━━━━━ Material for this task

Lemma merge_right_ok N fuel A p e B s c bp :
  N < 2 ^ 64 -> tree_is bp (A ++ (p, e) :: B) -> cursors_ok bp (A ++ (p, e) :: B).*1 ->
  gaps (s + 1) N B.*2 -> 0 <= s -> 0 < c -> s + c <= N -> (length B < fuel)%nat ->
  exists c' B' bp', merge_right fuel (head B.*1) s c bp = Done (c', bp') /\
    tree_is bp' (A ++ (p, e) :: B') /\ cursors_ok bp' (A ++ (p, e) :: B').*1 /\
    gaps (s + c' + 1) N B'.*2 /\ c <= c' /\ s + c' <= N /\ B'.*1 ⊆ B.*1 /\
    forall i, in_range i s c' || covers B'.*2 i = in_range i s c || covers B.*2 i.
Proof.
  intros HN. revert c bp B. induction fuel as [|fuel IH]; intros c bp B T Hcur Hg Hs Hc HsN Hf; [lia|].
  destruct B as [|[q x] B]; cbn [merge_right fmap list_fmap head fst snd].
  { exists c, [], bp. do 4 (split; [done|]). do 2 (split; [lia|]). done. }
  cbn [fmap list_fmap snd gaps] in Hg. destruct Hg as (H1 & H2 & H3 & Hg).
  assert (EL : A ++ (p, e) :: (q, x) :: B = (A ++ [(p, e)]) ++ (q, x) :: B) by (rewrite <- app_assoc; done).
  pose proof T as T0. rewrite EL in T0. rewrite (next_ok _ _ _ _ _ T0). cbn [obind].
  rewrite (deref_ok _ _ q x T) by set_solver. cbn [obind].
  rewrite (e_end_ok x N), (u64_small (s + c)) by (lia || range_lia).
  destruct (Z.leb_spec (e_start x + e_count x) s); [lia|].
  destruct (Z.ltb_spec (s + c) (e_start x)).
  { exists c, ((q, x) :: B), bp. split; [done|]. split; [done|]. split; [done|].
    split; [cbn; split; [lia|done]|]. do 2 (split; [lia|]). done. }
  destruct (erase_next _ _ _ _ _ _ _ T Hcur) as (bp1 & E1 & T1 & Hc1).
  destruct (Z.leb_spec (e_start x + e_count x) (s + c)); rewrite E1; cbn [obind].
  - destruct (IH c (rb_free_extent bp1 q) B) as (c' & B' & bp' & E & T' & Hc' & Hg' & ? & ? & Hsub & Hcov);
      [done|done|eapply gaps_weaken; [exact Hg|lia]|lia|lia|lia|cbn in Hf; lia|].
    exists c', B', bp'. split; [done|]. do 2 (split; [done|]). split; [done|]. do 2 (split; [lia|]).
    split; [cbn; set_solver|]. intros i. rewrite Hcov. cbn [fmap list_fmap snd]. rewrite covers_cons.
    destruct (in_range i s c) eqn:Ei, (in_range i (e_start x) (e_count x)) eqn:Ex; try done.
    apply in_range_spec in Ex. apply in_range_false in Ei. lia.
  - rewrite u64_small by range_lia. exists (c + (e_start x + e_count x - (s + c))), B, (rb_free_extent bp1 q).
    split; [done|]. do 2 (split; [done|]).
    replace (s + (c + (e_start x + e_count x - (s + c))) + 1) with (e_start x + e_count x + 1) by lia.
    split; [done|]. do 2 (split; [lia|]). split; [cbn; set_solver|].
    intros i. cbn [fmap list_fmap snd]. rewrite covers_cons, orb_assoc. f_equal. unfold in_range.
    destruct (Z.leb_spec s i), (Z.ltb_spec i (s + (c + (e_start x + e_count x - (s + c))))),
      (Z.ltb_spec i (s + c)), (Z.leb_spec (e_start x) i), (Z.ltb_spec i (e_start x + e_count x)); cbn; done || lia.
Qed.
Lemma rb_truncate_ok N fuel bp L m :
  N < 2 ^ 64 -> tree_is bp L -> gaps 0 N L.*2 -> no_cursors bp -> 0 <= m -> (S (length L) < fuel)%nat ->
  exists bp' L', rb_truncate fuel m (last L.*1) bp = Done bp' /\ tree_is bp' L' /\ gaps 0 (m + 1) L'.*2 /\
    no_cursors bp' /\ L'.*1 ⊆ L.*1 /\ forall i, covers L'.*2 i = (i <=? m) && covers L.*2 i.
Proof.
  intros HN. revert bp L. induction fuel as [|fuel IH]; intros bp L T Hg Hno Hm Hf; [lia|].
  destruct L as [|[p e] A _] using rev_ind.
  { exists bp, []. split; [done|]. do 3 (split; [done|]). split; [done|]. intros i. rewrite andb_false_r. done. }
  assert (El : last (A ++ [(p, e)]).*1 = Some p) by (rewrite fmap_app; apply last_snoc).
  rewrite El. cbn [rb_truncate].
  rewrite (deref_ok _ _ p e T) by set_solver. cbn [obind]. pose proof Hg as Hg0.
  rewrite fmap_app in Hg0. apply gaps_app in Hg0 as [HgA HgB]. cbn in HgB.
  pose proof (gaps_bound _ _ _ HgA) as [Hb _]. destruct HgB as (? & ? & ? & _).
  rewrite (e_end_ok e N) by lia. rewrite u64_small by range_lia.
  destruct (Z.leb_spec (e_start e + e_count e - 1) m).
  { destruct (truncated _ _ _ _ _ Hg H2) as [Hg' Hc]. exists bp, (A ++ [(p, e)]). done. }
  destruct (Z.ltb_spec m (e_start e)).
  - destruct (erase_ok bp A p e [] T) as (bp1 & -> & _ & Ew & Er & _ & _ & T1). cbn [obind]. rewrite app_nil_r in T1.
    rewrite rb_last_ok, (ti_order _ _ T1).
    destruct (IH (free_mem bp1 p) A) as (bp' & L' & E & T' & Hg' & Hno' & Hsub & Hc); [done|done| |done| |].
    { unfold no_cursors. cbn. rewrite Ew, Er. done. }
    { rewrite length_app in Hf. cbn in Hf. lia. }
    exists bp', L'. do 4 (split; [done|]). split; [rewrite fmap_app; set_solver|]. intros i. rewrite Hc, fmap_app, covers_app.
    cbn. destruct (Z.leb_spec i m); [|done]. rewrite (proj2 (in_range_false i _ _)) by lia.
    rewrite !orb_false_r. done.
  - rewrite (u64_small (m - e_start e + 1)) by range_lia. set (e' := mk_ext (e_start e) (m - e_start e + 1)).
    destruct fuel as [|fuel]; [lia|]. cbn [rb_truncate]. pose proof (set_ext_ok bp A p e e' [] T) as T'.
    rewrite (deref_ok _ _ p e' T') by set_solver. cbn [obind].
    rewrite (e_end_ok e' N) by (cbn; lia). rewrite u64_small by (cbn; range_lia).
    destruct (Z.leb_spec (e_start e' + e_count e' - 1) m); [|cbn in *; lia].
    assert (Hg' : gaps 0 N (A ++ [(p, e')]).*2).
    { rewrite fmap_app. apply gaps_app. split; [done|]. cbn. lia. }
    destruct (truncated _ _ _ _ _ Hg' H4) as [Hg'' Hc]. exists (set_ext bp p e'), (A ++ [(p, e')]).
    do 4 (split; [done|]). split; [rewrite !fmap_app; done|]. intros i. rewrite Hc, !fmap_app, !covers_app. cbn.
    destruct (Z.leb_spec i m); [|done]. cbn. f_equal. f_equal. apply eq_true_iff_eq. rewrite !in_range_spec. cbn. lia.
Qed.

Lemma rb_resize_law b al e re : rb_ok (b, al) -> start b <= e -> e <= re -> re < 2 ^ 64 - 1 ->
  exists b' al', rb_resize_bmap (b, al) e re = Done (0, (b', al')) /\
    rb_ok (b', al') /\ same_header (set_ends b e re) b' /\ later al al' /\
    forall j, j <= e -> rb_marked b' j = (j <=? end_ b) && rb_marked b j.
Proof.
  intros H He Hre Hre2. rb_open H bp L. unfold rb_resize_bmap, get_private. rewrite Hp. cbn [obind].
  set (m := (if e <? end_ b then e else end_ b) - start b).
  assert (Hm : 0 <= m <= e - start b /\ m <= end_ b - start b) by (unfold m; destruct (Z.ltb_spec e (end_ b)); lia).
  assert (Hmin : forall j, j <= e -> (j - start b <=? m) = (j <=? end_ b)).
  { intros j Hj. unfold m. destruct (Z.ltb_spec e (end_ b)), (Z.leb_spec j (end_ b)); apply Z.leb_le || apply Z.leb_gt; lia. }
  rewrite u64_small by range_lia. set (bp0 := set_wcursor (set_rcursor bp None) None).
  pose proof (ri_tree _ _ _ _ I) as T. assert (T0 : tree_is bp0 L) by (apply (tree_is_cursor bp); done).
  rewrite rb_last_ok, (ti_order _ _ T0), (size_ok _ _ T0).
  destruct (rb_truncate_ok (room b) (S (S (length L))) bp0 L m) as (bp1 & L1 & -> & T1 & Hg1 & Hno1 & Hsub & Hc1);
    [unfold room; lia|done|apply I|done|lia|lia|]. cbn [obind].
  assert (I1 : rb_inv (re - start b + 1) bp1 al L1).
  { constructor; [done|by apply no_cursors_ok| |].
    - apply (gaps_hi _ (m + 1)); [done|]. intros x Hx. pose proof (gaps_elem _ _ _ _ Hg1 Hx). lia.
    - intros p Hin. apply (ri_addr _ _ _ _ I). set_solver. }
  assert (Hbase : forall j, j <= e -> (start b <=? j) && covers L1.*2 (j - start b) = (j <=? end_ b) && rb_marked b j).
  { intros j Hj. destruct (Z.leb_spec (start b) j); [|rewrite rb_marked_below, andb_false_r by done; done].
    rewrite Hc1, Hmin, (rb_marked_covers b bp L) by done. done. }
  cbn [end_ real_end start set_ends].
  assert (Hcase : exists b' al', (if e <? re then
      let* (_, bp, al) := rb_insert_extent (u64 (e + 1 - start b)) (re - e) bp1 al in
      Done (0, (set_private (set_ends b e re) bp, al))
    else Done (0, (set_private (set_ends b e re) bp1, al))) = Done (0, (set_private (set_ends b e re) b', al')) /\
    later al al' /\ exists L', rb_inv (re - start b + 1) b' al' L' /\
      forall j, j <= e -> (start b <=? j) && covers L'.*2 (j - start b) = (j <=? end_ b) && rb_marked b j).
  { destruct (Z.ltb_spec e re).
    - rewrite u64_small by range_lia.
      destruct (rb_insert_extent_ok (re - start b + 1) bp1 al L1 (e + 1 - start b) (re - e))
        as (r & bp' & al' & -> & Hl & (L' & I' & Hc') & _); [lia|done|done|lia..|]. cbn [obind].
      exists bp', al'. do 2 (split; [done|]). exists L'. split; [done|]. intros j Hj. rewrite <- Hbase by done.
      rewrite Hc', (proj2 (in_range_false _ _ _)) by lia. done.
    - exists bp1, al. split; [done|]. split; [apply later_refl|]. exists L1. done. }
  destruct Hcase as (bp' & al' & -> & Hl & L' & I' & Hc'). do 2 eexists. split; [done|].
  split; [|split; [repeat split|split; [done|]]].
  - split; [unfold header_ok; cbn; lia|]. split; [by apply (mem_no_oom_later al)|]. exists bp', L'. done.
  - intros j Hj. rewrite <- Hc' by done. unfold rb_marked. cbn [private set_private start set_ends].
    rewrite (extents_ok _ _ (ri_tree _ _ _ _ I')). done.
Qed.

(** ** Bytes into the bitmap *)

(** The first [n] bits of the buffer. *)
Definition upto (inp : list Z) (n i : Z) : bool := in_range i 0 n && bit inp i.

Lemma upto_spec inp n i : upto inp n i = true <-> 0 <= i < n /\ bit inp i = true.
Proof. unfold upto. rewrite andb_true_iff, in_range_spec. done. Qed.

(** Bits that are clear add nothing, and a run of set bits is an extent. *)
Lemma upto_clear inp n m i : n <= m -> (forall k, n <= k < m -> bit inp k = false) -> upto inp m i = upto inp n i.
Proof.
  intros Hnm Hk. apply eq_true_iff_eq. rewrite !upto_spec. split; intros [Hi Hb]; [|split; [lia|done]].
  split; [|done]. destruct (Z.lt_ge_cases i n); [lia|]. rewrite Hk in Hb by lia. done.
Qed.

━━━━━━━━━━

* Your task *
Please give back exactly the lines of the listing above that run from the one containing "rewrite fmap_app. apply" through the one containing "intros H He", and only those.

* Result *
    { rewrite fmap_app. apply gaps_app. split; [done|]. cbn. lia. }
    destruct (truncated _ _ _ _ _ Hg' H4) as [Hg'' Hc]. exists (set_ext bp p e'), (A ++ [(p, e')]).
    do 4 (split; [done|]). split; [rewrite !fmap_app; done|]. intros i. rewrite Hc, !fmap_app, !covers_app. cbn.
    destruct (Z.leb_spec i m); [|done]. cbn. f_equal. f_equal. apply eq_true_iff_eq. rewrite !in_range_spec. cbn. lia.
Qed.

Lemma rb_resize_law b al e re : rb_ok (b, al) -> start b <= e -> e <= re -> re < 2 ^ 64 - 1 ->
  exists b' al', rb_resize_bmap (b, al) e re = Done (0, (b', al')) /\
    rb_ok (b', al') /\ same_header (set_ends b e re) b' /\ later al al' /\
    forall j, j <= e -> rb_marked b' j = (j <=? end_ b) && rb_marked b j.
Proof.
  intros H He Hre Hre2. rb_open H bp L. unfold rb_resize_bmap, get_private. rewrite Hp. cbn [obind].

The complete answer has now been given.